Specifically, the original business model was to create accommodation supply out of nothing in a world with overwhelming demand created by business professionals.

And now the company has just done it again.

Airbnb co-founder and chief strategy officer Nathan Blecharczyk told me that, because of the new world of remote and hybrid work, staycations, workcations, bliesure travel, and digital nomadism, Airbnb guests are booking much longer stays.

Long-term stays have doubled between Q1 2019 and Q1 2022. Around half of all bookings now last a week or more. And that's a problem because if more people want longer stays, the supply of accommodations with availability diminishes rapidly.

For example, to find an Airbnb for a month means there must be zero bookings during the entire month. One person staying one day during that month means that someone else wanting a month-long stay is out of the question.

So Airbnb did what the company was founded for: create a new supply out of nothing.

A new booking feature called "Split Stays" offers those looking to book for a week or more additional options cobbled together from two properties. Blecharczyk said you still get the same booking options as before, but they'll also split the time you're looking for into two comparable houses.

So, if you're looking for a one-month stay, they may offer you a week in one house and three weeks in another. Blecharczyk told me the company uses machine learning and human staff to match Split Stay properties.

"Split Stays" was part of a larger bundle of Airbnb announcements this month.
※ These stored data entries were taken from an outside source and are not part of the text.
(** * fix_adk_logs_patch.py: the log-symlink patcher

    A shallow embedding of [my_agent/fix_adk_logs_patch.py].  The script
    locates [google/adk/cli/utils/logs.py] in the running interpreter's
    installation, reads it, and rewrites the single call
    [os.symlink(log_filepath, latest_log_link)] into a try/except block
    with a copy fallback, after writing a timestamped backup.

    Modelling choices:
    - a Python [str] is a [string]; [sub in s] and [s.replace(old, new, 1)]
      are the functions [contains] and [replace1] below;
    - a [pathlib.Path] is the list of its parts, [p / x] appends a part;
    - the file system is a finite map from paths to the text of the
      regular file stored there, the text being what [read_text] returns
      and [write_text] is given; writes succeed;
    - the script body is a computation in a small monad that threads the
      world (files, console, write log) and stops at [sys.exit];
    - the installation prefix, the site-packages directories and the clock
      are inputs of the run. *)

From Stdlib Require Import Ascii ZArith.
From stdpp Require Import base option list strings gmap.

Local Open Scope stdpp_scope.

(* Concatenation of strings unfolds on constructors, as for lists. *)
#[local] Arguments String.append !_ _ / : simpl nomatch.

(** ** Python strings *)

Module PyStr.

(** [s.startswith(p)] *)
Fixpoint starts_with (p s : string) : bool :=
  match p, s with
  | EmptyString, _ => true
  | String _ _, EmptyString => false
  | String c p', String d s' => if Ascii.eqb c d then starts_with p' s' else false
  end.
Airbnb is also working behind the scenes to enable the new workplace. For example, the company's “Live and Work anywhere” program seeks out local governments and international tourist organisations to partner on offering up far-flung locations as destinations for remote workers.

Why Airbnb thinks differently, but Apple doesn’t

Compared to Airbnb, Silicon Valley companies have proved remarkably visionless when it comes to their own employees in the post-pandemic workplace.
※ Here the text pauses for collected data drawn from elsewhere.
(** The [async (err, userInfo) => ...] callback handed to [jwt.verify].
    [err] is never inspected: on a token that does not verify [userInfo]
    is [undefined] and [userInfo._id], which is read before the [try],
    throws. *)
Definition verifyRefreshToken_callback (refreshToken : string)
    (userInfo : option JwtPayload) : M (Settled User) :=
  userID ← (match userInfo with
            | Some userInfo => mret (payload_id userInfo)
            | None => throw TypeError
            end) ;
  try_catch
    (user ← findById userID ;
     match user with
     | None => mret (reject "fail")
     | Some user =>
         if bool_decide (refreshToken ∈ tokens user) then
           let tokens :=
             filter (λ token, token ≠ refreshToken) (tokens user) in
           let user := set_tokens tokens user in
           save user ;;
           mret (resolve user)
         else
           let user := set_tokens [] user in (* invalidate user tokens *)
           save user ;;
           mret (reject "fail")
     end)
    (λ err, mret (reject "fail")).

(** [verifyRefreshToken(refreshToken)]. *)
Definition verifyRefreshToken (amb : Ambient) (refreshToken : string)
    : M User :=
  await_promise
    (verifyRefreshToken_callback refreshToken
       (jwt_verify refreshToken TOKEN_SECRET (clock amb))).

End UsersController.

(** ** [middleware/auth.ts] *)

(** [String.prototype.split] with a one-character separator. *)
Fixpoint split (sep : ascii) (s : string) : list string :=
  match s with
  | EmptyString => [EmptyString]
  | String c s' =>
      if decide (c = sep) then EmptyString :: split sep s'
      else match split sep s' with
           | piece :: pieces => String c piece :: pieces
           | [] => [String c EmptyString]
           end
  end.

(** [authHeaders && authHeaders.split(' ')[1]]: [undefined] stays
    [undefined], the empty (falsy) header stays the empty string, and any
    other header gives what follows its first space, if anything. *)
Definition bearer (authHeaders : option string) : option string :=
  match authHeaders with
  | None => None
  | Some EmptyString => Some EmptyString
  | Some authHeaders => split " " authHeaders !! 1%nat
  end.

(** The part of [req] the middleware reads. *)
Record Request := mkRequest {
  authorization : option string;
}.

(** What the middleware hands to [next]: nothing, with [req.user] patched, or
    an error object carrying [status]. *)
Inductive Next :=
  | next (req_user : JwtPayload)
  | next_err (status : Z).

Section Middleware.
Context `{!Jwt, !ProcessEnv}.

Definition authenticate (amb : Ambient) (req : Request) : Next :=
  let authHeaders := authorization req in
  let token := bearer authHeaders in
  match token with
  | None => next_err 401 (* new Error('Missing Token') *)
  | Some token =>
      match jwt_verify token TOKEN_SECRET (clock amb) with
      | None => next_err 403
      | Some user => next user
      end
  end.

End Middleware.

(** Modelled from the spec: the token a request presents to
    [authenticate(accessToken)], if any.  The token travels in the
    [authorization] header, alone or behind a scheme word ([Bearer], or
    [JWT] as the tests send it); a header that is absent, or that holds
    nothing where the token would stand, presents no token. *)
Definition presented_token (req : Request) : option string :=
  match authorization req with
  | None => None
  | Some header =>
      let token :=
        match split " " header with
        | [] => EmptyString
        | [token] => token
        | _ :: token :: _ => token
        end in
      if decide (token = EmptyString) then None else Some token
  end.

(** ** [routes/users.ts] *)

Inductive Body :=
  | Text (s : string)
  | JsonError (error : string)
  | JsonCredentials (accessToken refreshToken : string) (id : ObjectId)
  | JsonUser (user : User).

Record Response := mkResponse {
  status : Z;
  body : Body;
}.

(** [res.sendStatus(code)] sends the status text as the body. *)
Definition sendStatus (code : Z) : Response :=
  mkResponse code
    (Text (if decide (code = 200) then "OK"
           else if decide (code = 400) then "Bad Request"
           else "")).

(** The file multer stored for the [avatar] field. *)
Record File := mkFile {
  path : string;
  mimetype : string;
}.

(** [req.body] and [req.file] of [/register]; an absent field is
    [undefined]. *)
Record RegisterRequest := mkRegisterRequest {
  reg_username : option string;
  reg_password : option string;
  reg_email : option string;
  reg_file : option File;
}.

(** [req.body] of [/login]. *)
Record LoginBody := mkLoginBody {
  login_username : option string;
  login_password : option string;
}.

(** [req.body] of [/logout] and of [/refresh-token]. *)
Record RefreshBody := mkRefreshBody {
  body_refreshToken : option string;
}.

(** [s.replaceAll(from, to)] for one-character strings. *)
Fixpoint replaceAll (from to : ascii) (s : string) : string :=
  match s with
  | EmptyString => EmptyString
  | String c s' =>
      String (if decide (c = from) then to else c) (replaceAll from to s')
  end.

(** [path.sep] of the platform the server runs on. *)
Class Platform := {
  path_sep : ascii;
}.

Section Routes.
Context `{!Jwt, !Bcrypt, !ProcessEnv, !Platform}.

(** [router.post('/register', upload.single('avatar'), ...)]. *)
Definition register (amb : Ambient) (req : RegisterRequest) : M Response :=
  match reg_username req, reg_password req, reg_email req, reg_file req with
  | Some username', Some password', Some email', Some file =>
      if decide (mimetype file ≠ "image/png" ∧ mimetype file ≠ "image/jpeg")
      then
        asyncUnlink (path file) ;;
        mret (mkResponse 400 (Text "File Type Unsupported"))
      else
        try_catch
          (user ← findOneByUsername username' ;
           match user with
           | Some _ =>
               asyncUnlink (path file) ;;
               mret (mkResponse 409 (Text "Username Taken"))
           | None =>
               let hashedPassword := bcrypt_hash password' (salt amb) in
               let avatar' := replaceAll path_sep "/" (path file) in
               user ← create (mkUser username' hashedPassword avatar'
                                     email' []) ;
               mret (mkResponse 201 (JsonUser user))
           end)
          (λ err, asyncUnlink (path file) ;; throw err)
  | _, _, _, file =>
      match file with
      | Some file => asyncUnlink (path file)
      | None => mret ()
      end ;;
      mret (mkResponse 400 (Text "Missing Arguments"))
  end.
Instead, companies such as Google and Apple embrace hybrid work, allowing employees to work from home only a couple of days a week, even though employees generally want full-time remote work.

This push-back against the remote-work revolution is ironic, given that it’s companies like Google and Apple that enable remote work with their products and services.
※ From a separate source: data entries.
(** The classes after [_showScreen screenId], from the classes before. *)
Definition shown (s : list (string * option Elem)) (screenId : string)
    (hidden : gset Elem) : gset Elem :=
  match screens_get s screenId, screens_get s "main-app-content" with
  | Some screen, Some shell =>
      if String.eqb screenId "login-screen"
      then ((hidden ∪ elements_of s) ∖ {[screen]}) ∪ {[shell]}
      else ((hidden ∪ elements_of s) ∖ {[screen]}) ∖ {[shell]}
  | _, _ => hidden ∪ elements_of s
  end.

(** The session marker [login] stores. *)
Definition session_marker (username : string) : JsVal :=
  JObj [("username", JStr username)].

(** The campaign read from one storage entry, if it is one. *)
Definition campaign_of_entry (entry : string * Item) : option JsVal :=
  if String.prefix CAMPAIGN_PREFIX entry.1 then
    match entry.2 with
    | JsonText v => if truthy v then Some v else None
    | RawText _ => None
    end
  else None.

(** The claim on create, activate, list as the specification words it:
    exactly one listed record has the name, and it is first whenever it is
    at least as recent as every listed record. *)
Definition exactly_one_and_first_if_most_recent `{Platform}
    (campaignName : string) (w : World) : Prop :=
  exists l w',
    create_activate_list campaignName w = (Normal l, w') /\
    exists r,
      List.filter (has_name campaignName) l = [r] /\
      (Forall (not_older r) l -> head l = Some r).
Google and Apple don’t get it. But Airbnb does.

In April, the company announced that all Airbnb employees could, if they choose, work remotely forever, move wherever they like and not get a pay cut. (This is ironic because Airbnb has the best offices in tech.)

This policy does not mean everyone will work remotely.

Nor does it address the most important new-workplace demand of time flexibility. It also doesn’t guarantee that people at the company are compensated fairly (I have no idea one way or the other). 

But what it does do — and this is a crucial point — is eliminate needless fear, anxiety, and resentment created among employees by more coercive policies. Blanket hybrid work policies of the kind dictated by Google and Apple are helping to drive the Great Resignation and needlessly cost those companies valuable employees.

In fact, Airbnb CEO Brian Chesky recently proclaimed that traditional full-time office jobs are outdated, an anachronism “from a pre-digital age,” at least for people who work at desks doing all their work with computers via the internet.

So Chesky recently decided to live full-time in Airbnbs as a nomad.

What makes Airbnb so smart about what’s happening in the real world? Simple: it has the data.

For years, Airbnb could see the writing on the wall — guests obsessing over Wi-Fi performance and availability, workspaces, and proximity to business centres. And its leaders can see the pre-and post-pandemic data, which reveals a massive shift in how the world lives and works.

And because few other companies have the quantity and quality of data that directly reveal the new world of work, they should instead follow Airbnb’s lead on this.